Mit dem Gedenken an ermordete Mitglieder von Codeca und einiger kultureller Beiträge, die sich inhaltlich unter anderem mit dem Rassismus in Guatemala auseinander setzen, endet die Versammlung.

Auf dem Rückweg erzählt Israel Perez noch aus der Praxis von Codeca in den letzten Jahren.

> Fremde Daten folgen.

(** C34: Vigor's map can be allocated with a power of two as its capacity and
    fails only without memory; after every legal sequence of put and erase it
    behaves as the finite map: get finds exactly the bindings, size and
    the count of the busy slots are their number, erase hands back the key. *)
Theorem vig_map_refines {K : Type} `{Countable K} (hash : K -> Z) (eq : K -> K -> bool) (lg : Z)
    (ok : nat -> bool) bb0 khs0 chns0 vals0 keyps0 (ops : list (vop K)) (kv : gmap K Z)
    (Hlg : 0 <= lg <= 31) (Hhash : forall k, 0 <= hash k < 2 ^ 32)
    (Heq : forall k k', eq k k' = true <-> k = k') (Hops : legal_vops (2 ^ lg) ∅ ops = Some kv) :
  match Vig.map_allocate ok bb0 khs0 chns0 vals0 keyps0 eq hash (2 ^ lg) with
  | None => exists i, (i < 6)%nat /\ ok i = false
  | Some m =>
      let m' := foldl run_vop m ops in
      (forall k, Vig.map_get m' k = kv !! k) /\
      Vig.map_size m' = Z.of_nat (size kv) /\
      Vig.map_impl_size (Vig.busybits m') (Vig.capacity m') = Z.of_nat (size kv) /\
      (forall k, is_Some (kv !! k) -> (Vig.map_erase m' k).2 = Some k)
  end.
Proof.
  pose proof (vmap_allocate hash eq lg Hlg ok bb0 khs0 chns0 vals0 keyps0) as Ha.
  destruct (Vig.map_allocate _ _ _ _ _ _ _ _ _) as [m|]; [|done]. destruct Ha as [Hm _].
  eapply run_vops in Hm; [|done..]. cbv zeta. split_and!.
  - intros k. by eapply vmap_get.
  - apply Hm.
  - rewrite (vr_capacity _ _ _ _ _ Hm). by eapply vmap_impl_size.
  - intros k Hk. by eapply vmap_erase.
Qed.

Definition ex_vops : list (vop Z) := [VPut 1 10; VPut 5 50; VPut 2 20; VErase 1; VPut 9 90].

Definition ex_vkv : gmap Z Z := <[9 := 90]> (delete 1 (<[2 := 20]> (<[5 := 50]> {[1 := 10]}))).

Lemma vig_map_refines_witness :
  match Vig.map_allocate (fun _ => true) (fun _ => 7) (fun _ => 7) (fun _ => 7) (fun _ => 7)
          (fun _ => 0) Z.eqb u32 (2 ^ 2) with
  | None => exists i, (i < 6)%nat /\ true = false
  | Some m =>
      let m' := foldl run_vop m ex_vops in
      (forall k, Vig.map_get m' k = ex_vkv !! k) /\
      Vig.map_size m' = Z.of_nat (size ex_vkv) /\
      Vig.map_impl_size (Vig.busybits m') (Vig.capacity m') = Z.of_nat (size ex_vkv) /\
      (forall k, is_Some (ex_vkv !! k) -> (Vig.map_erase m' k).2 = Some k)
  end.
Proof.
  refine (vig_map_refines u32 Z.eqb 2 (fun _ => true) (fun _ => 7) (fun _ => 7) (fun _ => 7)
    (fun _ => 7) (fun _ => 0) ex_vops ex_vkv _ _ _ _).
  - lia.
  - intros k. apply Z.mod_pos_bound. lia.
  - intros k k'. apply Z.eqb_eq.
  - vm_compute. reflexivity.
Defined.

(** The probing of the example: 5 and 9 hash to the slot of 1. *)
Example ex_vops_get :
  match Vig.map_allocate (fun _ => true) (fun _ => 7) (fun _ => 7) (fun _ => 7) (fun _ => 7)
          (fun _ => 0) Z.eqb u32 4 with
  | None => None
  | Some m => Some ((fun k => Vig.map_get (foldl run_vop m ex_vops) k) <$> [1; 2; 5; 9; 13])
  end = Some [None; Some 20; Some 50; Some 90; None].
Proof. vm_compute. reflexivity. Qed.

(** *** Outside the contract *)

(** A put into a full map finds no free slot and writes to the element that
    follows the largest index an int holds: beyond every array. *)
Lemma vig_put_overflows (bb chns : Z -> Z) capacity start :
  (forall i, bb i <> 0) -> (Vig.find_empty bb chns start capacity).1 = 2 ^ 32 - 1.
Proof.
  intros Hb. unfold Vig.find_empty. generalize (Z.to_nat capacity), 0, chns.
  intros n. induction n as [|n IH]; intros i c; cbn [Vig.find_empty_loop]; [done|].
  rewrite (proj2 (Z.eqb_neq 0 _)); [apply IH|]. intros E. by apply (Hb (Vig.loop (u32 (start + i)) capacity)).
Qed.

(** Erasing a key that is absent makes the size wrap around. *)
Example vig_erase_absent :
  match Vig.map_allocate (fun _ => true) (fun _ => 7) (fun _ => 7) (fun _ => 7) (fun _ => 7)
          (fun _ => 0) Z.eqb u32 4 with
  | None => None
  | Some m => Some (Vig.map_size (Vig.map_erase m 1).1)
  end = Some (2 ^ 32 - 1).
Proof. vm_compute. reflexivity. Qed.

„In unserer Region haben wir keine Megaprojekte, einer unserer Schwerpunkte ist die Auseinandersetzung um die Stromversorgung. Obwohl der Strom in unserer Region vom nationalen Stromversorger INDE produziert wird, verkaufen diese den an den privaten Anbieter Energuate, der ihn dann zum dreifachen Preis an die Kunden weiterverkauft. Daher hat Codeca vor ein paar Jahren beschlossen, das wir keinen Strom mehr bezahlen. Da wir das kollektiv, massenhaft machen, können sie uns auch nicht so einfach den Strom abstellen. Klar, es gibt mal Stromkappungen, aber im grossen und ganzen bleiben wir ans Stromnetz angeschlossen, kostenlos. Dabei wollen wir gar nicht „nichts bezahlen“ , alles auf der Welt kostet Geld, aber wir wollen einen fairen Preis an einen staatlichen Stromanbieter bezahlen. Desweiteren steht Codeca in Konfrontration mit Minen- und anderen Megaprojekten, da wird es dann oft auch lebensgefährlich, 8 Morde gab es an Codeca Mitgliedern in den letzten Monaten, die ermordeten waren meistens führende Repräsentanten im Widerstand gegen Grossprojekte.“

Vom “Pakt der Korrupten”, also von den etablierten Parteien in Guatemala, wird Thorben uns vielleicht im Verlauf des Jahres mehr erzählen. Die Eliten in Guatemala verteidigen die Straflosigkeit für Korruption.